▶

(** Two containers of two images: the answer is the flag of the first image,
    whatever the second one has. *)
Lemma getHasAlpha_reads_first_level_witness :
  getHasAlpha false stub (stub_file false [(false, 16, 16); (true, 16, 16)])
  = (Returns 0, stub_file false [(false, 16, 16); (true, 16, 16)])
  /\ getHasAlpha false stub (stub_file false [(true, 16, 16); (false, 16, 16)])
     = (Returns 1, stub_file false [(true, 16, 16); (false, 16, 16)]).
Proof.
  split.
  - refine (proj1 (getHasAlpha_reads_first_level false stub
                     (stub_file false [(false, 16, 16); (true, 16, 16)]) eq_refl)
              _ eq_refl).
  - refine (proj1 (getHasAlpha_reads_first_level false stub
                     (stub_file false [(true, 16, 16); (false, 16, 16)]) eq_refl)
              _ eq_refl).
Defined.

(** Two live containers that agree on image 0, level 0 give the same answer. *)
Lemma getHasAlpha_ignores_other_levels
    (NDEBUG : bool) (T : basist) (self1 self2 : basis_file T) :
  magic_ok self1 = true -> magic_ok self2 = true ->
  get_image_level_info T (m_transcoder self1) (m_file self1) 0 0
  = get_image_level_info T (m_transcoder self2) (m_file self2) 0 0 ->
  fst (getHasAlpha NDEBUG T self1) = fst (getHasAlpha NDEBUG T self2).
Proof.
  intros H1 H2 E. unfold getHasAlpha. run_monad.
  rewrite H1, H2, !orb_true_r. cbn [negb]. rewrite E.
  destruct (get_image_level_info T (m_transcoder self2) (m_file self2) 0 0);
    reflexivity.
Qed.

(** * Further properties of the wrappers *)

(** ** Lists and buffers *)

(** A vector as long as the array replaces the whole array. *)
Lemma copy_to_jsbuffer_same_length (NDEBUG : bool) (srcVec : bytes) (dstBuffer : jsbuffer) :
  dstBuffer <> [] -> size srcVec = byteLength dstBuffer ->
  copy_to_jsbuffer NDEBUG srcVec dstBuffer = (Returns true, srcVec).
Proof.
  intros Hne Hlen. unfold byteLength in Hlen.
  rewrite copy_to_jsbuffer_copies.
  - rewrite skipn_all2, app_nil_r; [reflexivity |]. unfold size in Hlen. lia.
  - intros ->. destruct dstBuffer; [contradiction | discriminate].
  - unfold byteLength. lia.
Qed.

◀

_WHAT YOU ARE ASKED TO DO_
Work out how many lines of the listing above include the word "Lemma". Reply with nothing but the count.

_COMPLETED EXERCISE_
3